Kafka distributed cluster installation: ansible one-click installation, strong migration

Introduction to Kafka

Apache Kafka is a distributed stream processing platform. What exactly does this mean?
We know that the stream processing platform has the following three characteristics:

  1. Allows you to publish and subscribe to streaming records. This aspect is similar to message queues or enterprise messaging systems.
  2. It can store streaming records and has better fault tolerance.
  3. Streaming records can be processed as they are generated.
    What scenarios is Kafka suitable for?
    It can be used in two broad categories of applications:
  4. Construct real-time streaming data pipelines that reliably ingest data between systems or applications. (equivalent to message queue)
  5. Build real-time streaming applications to transform or influence these streaming data. (It is stream processing, through internal changes between kafka stream topic and topic)
    In order to understand how Kafka achieves the above-mentioned functions, starting from the following, we will explore the characteristics of Kafka in depth. .
    First some concepts:

    ? Kafka, as a cluster, runs on one or more servers.
    ? Kafka classifies stored streaming data through topics.
    ? Each record contains a key, a value and a timestamp.
    Kafka has four core APIs:
    ? The Producer API allows an application to publish a stream of data to one or more Kafka topics.
    ? The Consumer API allows an application to subscribe to one or more topics and process streaming data published to them.
    ? The Streams API allows an application to act as a stream processor, consuming input streams generated by one or more topics, and then producing an output stream to one or more topics, performing effective conversions on the input and output streams.
    ? The Connector API allows building and running reusable producers or consumers to connect Kafka topics to existing applications or data systems. For example, connect to a relational database and capture all changes to a table.

Distributed
Log partitions (distributed) on servers in the Kafka cluster. Each server shares these partitions when processing data and requests. Each partition is backed up on a configured server to ensure fault tolerance.
Each partition has one server as the “leader” and zero or more servers as follwers. The leader server handles all read and write requests to the partition, while followers only need to passively synchronize the data on the leader. When the leader goes down, one of the servers in the followers will automatically become the new leader. Each server will become the leader of some partitions and the follower of some partitions, so the load of the cluster is balanced.

Producer
Producers can publish data to selected topics. The producer is responsible for assigning records to which partition of the topic. Load balancing can be achieved simply using a round-robin approach, or it can be done based on some semantic partitioning function (for example, the key in the record). More about the use of partitions will be introduced below.

Consumer
Consumers are identified by a consumer group name, and each record published to a topic is assigned to a consumer instance in the subscribed consumer group.
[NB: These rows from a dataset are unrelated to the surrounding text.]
Lemma start_tied pvals (upsert indexed : bool) m0 snap0 room0 tid stream info sch s0 i0 w :
  Arrow_New schema_fields tid stream info sch upsert s0 i0 = (w, Ok ()) → names_known s0 → vectors s0 tid = [] →
  (if indexed then ∃ i, i0 = Some i ∧ index_ready i m0 snap0 room0 else i0 = None) →
  tied json_marshal pvals (named s0) upsert indexed (GetUpdateType stream) m0 snap0 room0 tid (row_at s0) w [] ∧ idle w ∧ ready info stream w sch.
Proof.
  intros Hnew Hnames Hvec Hix. unfold Arrow_New in Hnew. apply (initialize_spec schema_fields) in Hnew as (j & m & ids & s & -> & Hm & _ & Hst & Hn & Hv & Hr). cbn in *.
  set (w := mkWorld _ _ _). assert (Hb : ∀ k, batch w k = no_writer) by done.
  assert (Hslot : ∀ k kd rw, ¬ has_slot w k kd rw) by (intros k kd rw (x & Hx & _); change (writers (aw w)) with (∅ : gmap string Writer_) in Hx; by rewrite lookup_empty in Hx).
  assert (Hcr : ∀ k kd, created w k kd = []) by (intros k kd; by destruct kd).
  assert (Hrow : ∀ k kd p n sc row, ¬ holds_row w k kd p n sc row).
  { intros k kd p n sc row [(f & c & Hf & _)|(rw & Hs & _)]; [by rewrite Hcr in Hf; apply not_elem_of_nil in Hf|by apply Hslot in Hs]. }
  assert (Hin : ∀ k kd row, ¬ in_file w k kd row) by (intros k kd row (p & n & sc & Hh); by apply Hrow in Hh).
  assert (Hnv : ∀ d, ¬ vector_has tid w d).
  { intros d [(v & Hvv & _)|(pv & Hpv & _)]; [|change (pendingVectors (aw w)) with (∅ : gmap string pendingVector) in Hpv; by rewrite lookup_empty in Hpv]. cbn in Hvv. rewrite Hv, Hvec in Hvv. by apply not_elem_of_nil in Hvv. }
  assert (Hnil : ∀ {A} (x : A), ¬ x ∈ []) by (intros A x; apply not_elem_of_nil). split_and!; [|done|split; cbn; eauto]. split; try done.
  - split; try done.
    + intros k kd f Hf. by rewrite Hcr in Hf; apply Hnil in Hf.
    + intros k kd f ? ? ? Hf. by rewrite Hcr in Hf; apply Hnil in Hf.
    + intros k kd rw Hs. by apply Hslot in Hs.
    + intros k kd rw ? ? ? Hs. by apply Hslot in Hs.
    + unfold w. cbn. rewrite Hst, Hn. exact Hnames.
    + unfold w. cbn. by rewrite Hn.
  - intros e He. by apply Hnil in He.
  - intros k p n sc row Hh. by apply Hrow in Hh.
  - intros e He. by apply Hnil in He.
  - constructor.
  - intros k id. rewrite Hb. cbn. split; [intros [?%Hin|?%Hnil]; done|intros ?%Hnil; done].
  - intros _ k d. unfold queued. rewrite Hb. cbn. split; [intros [?%Hin|?%Hnil]; done|intros ?%Hnil; done].
  - intros _ d. unfold queued. split; [intros [?%Hnv|[k Hk%Hnil]]; done|intros [k Hk%Hnil]; done].
  - intros ->. subst i0. done.
  - intros ->. destruct Hix as (i & -> & Hh). exists NewStreamIndexThread, i. split_and!; try done. intros id. cbn. by rewrite map_empty_union.
Qed.

Lemma run_commits pvals (upsert indexed : bool) m0 snap0 room0 tid stream info sch ops fin s0 i0 w' :
  thread_run tid stream info sch upsert ops fin s0 i0 = (w', Ok ()) → names_known s0 → vectors s0 tid = [] →
  (if indexed then ∃ i, i0 = Some i ∧ index_ready i m0 snap0 room0 else i0 = None) → (is_dv (GetUpdateType stream) = true → indexed = true) →
  partitioned murmur3 fmt_g time_format pvals upsert indexed tid info stream (tagged sch ops) →
  ∃ w2 es, commits json_marshal pvals (named s0) upsert indexed (GetUpdateType stream) m0 snap0 room0 tid (row_at s0) w2 es w'
  ∧ Forall2 (entry_for murmur3 fmt_g time_format upsert indexed tid info stream) (tagged sch ops) es ∧ NoDup (e_loc <$> es)
  ∧ (∀ p n r, row_at s0 p n = Some r → base p ∈ named s0).
Proof.
  intros Hrun Hnames Hvec Hix Hdv Hpart. unfold thread_run in Hrun. destruct (Arrow_New _ _ _ _ _ _ _ _) as [w [[]|?|?]] eqn:Enew; [|done..].
  destruct (start_tied pvals upsert indexed m0 snap0 room0 _ _ _ _ _ _ _ Enew Hnames Hvec Hix) as (T & Hidle & Hre).
  apply M_bind_Ok in Hrun as (w1 & [] & Hops & Hclose).
  edestruct ops_tied as (es & T1 & Hes & Hidle1); [exact Hdv|exact T|exact Hidle|exact Hre|exact Hpart|exact Hops|]. cbn [app] in T1.
  edestruct (close_commits time_format json_marshal marshal_state schema_fields) as [w2 Hc]; [exact T1|exact Hidle1|exact Hclose|]. exists w2, es. split_and!; [done|done|apply T1|].
  intros p n r [c Hc']%row_stored. by eapply Hnames.
Qed.

(** A row carries the identity of its record. *)
Lemma id_cell_row schema out cells id :
  mapM_result (record_cell json_marshal out) schema = Ok cells → OlakeColumns out !! OlakeID = Some (AString id) →
  (∀ f, f ∈ schema → af_Name f = OlakeID → af_Type f = ArrowString) → (∃ f, f ∈ schema ∧ af_Name f = OlakeID) → id_cell schema cells = Some id.
Proof.
  intros Hm%mapM_Forall2 Hid. induction Hm as [|f c schema cells Hc Hm IH]; intros Hty (f0 & Hin & Hn); [by apply not_elem_of_nil in Hin|]. cbn.
  destruct (String.eqb_spec (af_Name f) OlakeID) as [He|He].
  - unfold record_cell, record_value in Hc. rewrite He, Hid, (Hty f ltac:(left) He) in Hc. cbn in Hc. by injection Hc as <-.
  - apply IH; [set_solver|]. apply elem_of_cons in Hin as [->|Hin]; [done|eauto].
Qed.

Lemma createFields_id (sch : gmap string string) ids : sch !! OlakeID = Some "string" →
  (∀ f, f ∈ createFields sch ids → af_Name f = OlakeID → af_Type f = ArrowString) ∧ ∃ f, f ∈ createFields sch ids ∧ af_Name f = OlakeID.
Proof.
  intros Hs. unfold createFields. split.
  - intros f (name & -> & _)%list_elem_of_fmap. cbn. intros ->. by rewrite Hs.
  - eexists. split; [apply list_elem_of_fmap; exists OlakeID; split; [done|]|done]. rewrite merge_sort_Permutation. apply list_elem_of_fmap. exists (OlakeID, "string"). split; [done|]. by apply elem_of_range.
Qed.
Consumer instances can be distributed among multiple processes or on multiple machines.

If all consumer instances are in the same consumer group, message logging will be load balanced to each consumer instance.

If all consumer instances are in different consumer groups, each message record will be broadcast to all consumer processes.

Some key terms of kafka:

? Producer: Producer, message generation and sending end.

? Broker: Kafka instance. Multiple brokers form a Kafka cluster. Usually one Kafka instance is deployed on a machine. If one instance fails, other instances will not be affected.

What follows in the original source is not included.